A notícia foi dada em primeira mão pela Folha de São Paulo, que calculou o preço do pacote de audiência em mais de R$235 milhões.
A mesma nota que confirma o patrocínio da Globo critica o jornal por divulgar um valor que estaria errado:
"A Havan esclarece que a informação publicada pela Folha de S.Paulo sobre o valor do patrocínio da empresa na cobertura da Copa do Mundo da TV Globo não condiz com a verdade.”

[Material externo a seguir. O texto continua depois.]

(* ===== verification/OutagePolicy.v ===== *)
(** * Outage policy

    [fleet/outage_policy.py]: what silence of a source means, from the policy rows. *)

From S2P Require Import Prelude PyStr Enums.

Inductive OutagePolicyScope := OP_SOURCE | OP_CLASS.

#[export] Instance OutagePolicyScope_eq_dec : EqDecision OutagePolicyScope.
Proof. solve_decision. Defined.

Record OutagePolicyRow := {
  op_instance_id : option N; op_scope_kind : OutagePolicyScope; op_scope_value : string;
  op_mode : OutagePolicyMode; op_silence_grace_buckets : option Z }.

Record ResolvedOutage := { ro_mode : OutagePolicyMode; ro_silence_grace_buckets : option Z; ro_basis : string }.

(** [next((row for row in rows if p(row)), None)] *)
Definition first_row (P : OutagePolicyRow → Prop) `{!∀ r, Decision (P r)} (rows : list OutagePolicyRow)
    : option OutagePolicyRow := snd <$> list_find P rows.

(** [_pick] *)
Definition pick (rows : list OutagePolicyRow) (scope : OutagePolicyScope) (value : string) (instance_id : option N)
    : option OutagePolicyRow :=
  let candidates := filter (λ r, op_scope_kind r = scope ∧ op_scope_value r = value) rows in
  match (match instance_id with
         | Some i => first_row (λ r, op_instance_id r = Some i) candidates
         | None => None
         end) with
  | Some row => Some row
  | None => first_row (λ r, op_instance_id r = None) candidates
  end.

(** [resolve]; the source is named by its text. *)
Definition resolve_outage (rows : list OutagePolicyRow) (log_source_id source_class : option string)
    (instance_id : option N) (default_mode : OutagePolicyMode) : ResolvedOutage :=
  let found (scope : OutagePolicyScope) (value : option string) :=
    match value with Some v => pick rows scope v instance_id | None => None end in
  match found OP_SOURCE log_source_id with
  | Some row => {| ro_mode := op_mode row; ro_silence_grace_buckets := op_silence_grace_buckets row; ro_basis := "SOURCE" |}
  | None =>
      match found OP_CLASS source_class with
      | Some row => {| ro_mode := op_mode row; ro_silence_grace_buckets := op_silence_grace_buckets row; ro_basis := "CLASS" |}
      | None => {| ro_mode := default_mode; ro_silence_grace_buckets := None; ro_basis := "DEFAULT" |}
      end
  end.

(** ** Precedence *)

(** A row applies to a scope from a console: it is global, or it is this console's. *)
Definition applies (scope : OutagePolicyScope) (value : string) (instance_id : option N) (r : OutagePolicyRow) : Prop :=
  op_scope_kind r = scope ∧ op_scope_value r = value ∧
  (op_instance_id r = None ∨ ∃ i, instance_id = Some i ∧ op_instance_id r = Some i).

Lemma first_row_some P `{!∀ r, Decision (P r)} rows r : first_row P rows = Some r → r ∈ rows ∧ P r.
Proof.
  unfold first_row. destruct (list_find P rows) as [[i x]|] eqn:E; [|done]. cbn. intros [= ->].
  apply list_find_Some in E as (Hi & HP & _). split; [by eapply list_elem_of_lookup_2|done].
Qed.

Lemma first_row_none P `{!∀ r, Decision (P r)} rows r : first_row P rows = None → r ∈ rows → ¬ P r.
Proof.
  unfold first_row. destruct (list_find P rows) as [[i x]|] eqn:E; [done|]. intros _ Hr HP.
  apply list_find_None in E. rewrite Forall_forall in E. by apply (E r).
Qed.

Lemma pick_some rows scope value i r : pick rows scope value i = Some r →
  r ∈ rows ∧ applies scope value i r ∧
  (op_instance_id r = None → ∀ r', r' ∈ rows → op_scope_kind r' = scope → op_scope_value r' = value →
     ∀ j, i = Some j → op_instance_id r' ≠ Some j).
Proof.
  unfold pick, applies. intros H. destruct i as [j|].
  - destruct (first_row (λ r, op_instance_id r = Some j) _) as [x|] eqn:E.
    + injection H as <-. apply first_row_some in E as [[[Hk Hv] Hin]%list_elem_of_filter Hi].
      split; [done|]. split; [split; [done|]; split; [done|]; right; by exists j|]. congruence.
    + apply first_row_some in H as [[[Hk Hv] Hin]%list_elem_of_filter Hi]. split; [done|]. split; [by auto|].
      intros _ r' Hr' Hk' Hv' j' [= <-]. apply (first_row_none _ _ _ E). by apply list_elem_of_filter.
  - apply first_row_some in H as [[[Hk Hv] Hin]%list_elem_of_filter Hi]. split; [done|]. split; [by auto|done].
Qed.

Lemma pick_none rows scope value i r : pick rows scope value i = None → r ∈ rows → ¬ applies scope value i r.
Proof.
  unfold pick, applies. intros H Hr (Hk & Hv & Hi).
  assert (Hin : r ∈ filter (λ r, op_scope_kind r = scope ∧ op_scope_value r = value) rows) by by apply list_elem_of_filter.
  destruct i as [j|].
  - destruct (first_row (λ r, op_instance_id r = Some j) _) as [x|] eqn:E; [done|].
    destruct Hi as [Hi|(j' & [= <-] & Hi)]; [by apply (first_row_none _ _ _ H Hin)|by apply (first_row_none _ _ _ E Hin)].
  - destruct Hi as [Hi|(j' & ? & _)]; [by apply (first_row_none _ _ _ H Hin)|done].
Qed.

(** Precedence of the outage policy. The verdict comes from a row of the source when one
    applies, else from a row of its class when one applies, else it is the default with no
    grace of its own; and within a scope a global row answers only when this console has no
    row. *)
Theorem outage_precedence rows source class_ i d :
  let o := resolve_outage rows (Some source) class_ i d in
  (∃ r, r ∈ rows ∧ applies OP_SOURCE source i r ∧ ro_basis o = "SOURCE" ∧ ro_mode o = op_mode r ∧
        ro_silence_grace_buckets o = op_silence_grace_buckets r) ∨
  (∀ r, r ∈ rows → ¬ applies OP_SOURCE source i r) ∧
  ((∃ c r, class_ = Some c ∧ r ∈ rows ∧ applies OP_CLASS c i r ∧ ro_basis o = "CLASS" ∧ ro_mode o = op_mode r ∧
           ro_silence_grace_buckets o = op_silence_grace_buckets r) ∨
   (∀ c r, class_ = Some c → r ∈ rows → ¬ applies OP_CLASS c i r) ∧
   o = {| ro_mode := d; ro_silence_grace_buckets := None; ro_basis := "DEFAULT" |}).
Proof.
  cbv zeta. unfold resolve_outage. destruct (pick rows OP_SOURCE source i) as [r|] eqn:E.
  - left. exists r. apply pick_some in E as (Hin & Ha & _). done.
  - right. split; [by intros r Hr; eapply pick_none|]. destruct class_ as [c|]; [|by right].
    destruct (pick rows OP_CLASS c i) as [r|] eqn:E2.
    + left. exists c, r. apply pick_some in E2 as (Hin & Ha & _). done.
    + right. split; [|done]. intros c' r [= <-] Hr. by eapply pick_none.
Qed.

Segundo a empresa, a Folha divulgou informações falsas sobre Luciano Hang em outras ocasiões, citando um caso de 2018 como exemplo:
“Não é a primeira vez que a Folha divulga informações incorretas envolvendo a Havan e o empresário Luciano Hang. Agem dessa forma de maneira intencional, confiando que nada lhes acontecerá, como ocorreu em 2018, quando o jornal acusou o empresário de realizar disparos de mensagens via WhatsApp durante o período eleitoral, uma mentira da qual nunca se retrataram.”
A mensagem seguiu afirmando que o jornal falhou com os “princípios do jornalismo” ao colocar esse número, mesmo que a empresa realmente tenha escolhido patrocinar a Globo.
Além disso, destacou que as lojas cortaram todos os patrocínios que tinha com a emissora há anos:
“A Havan sempre foi transparente em suas posições. Há anos, a empresa não veicula publicidade nos telejornais nacionais da Rede Globo, por não compactuar com o jornalismo da emissora em nível nacional. E assim seguirá.”
Em 2019, Luciano Hang cortou a verba de publicidade que dava para a Globo por horários em uma série de programas por não concordar com o “jornalismo ideológico”.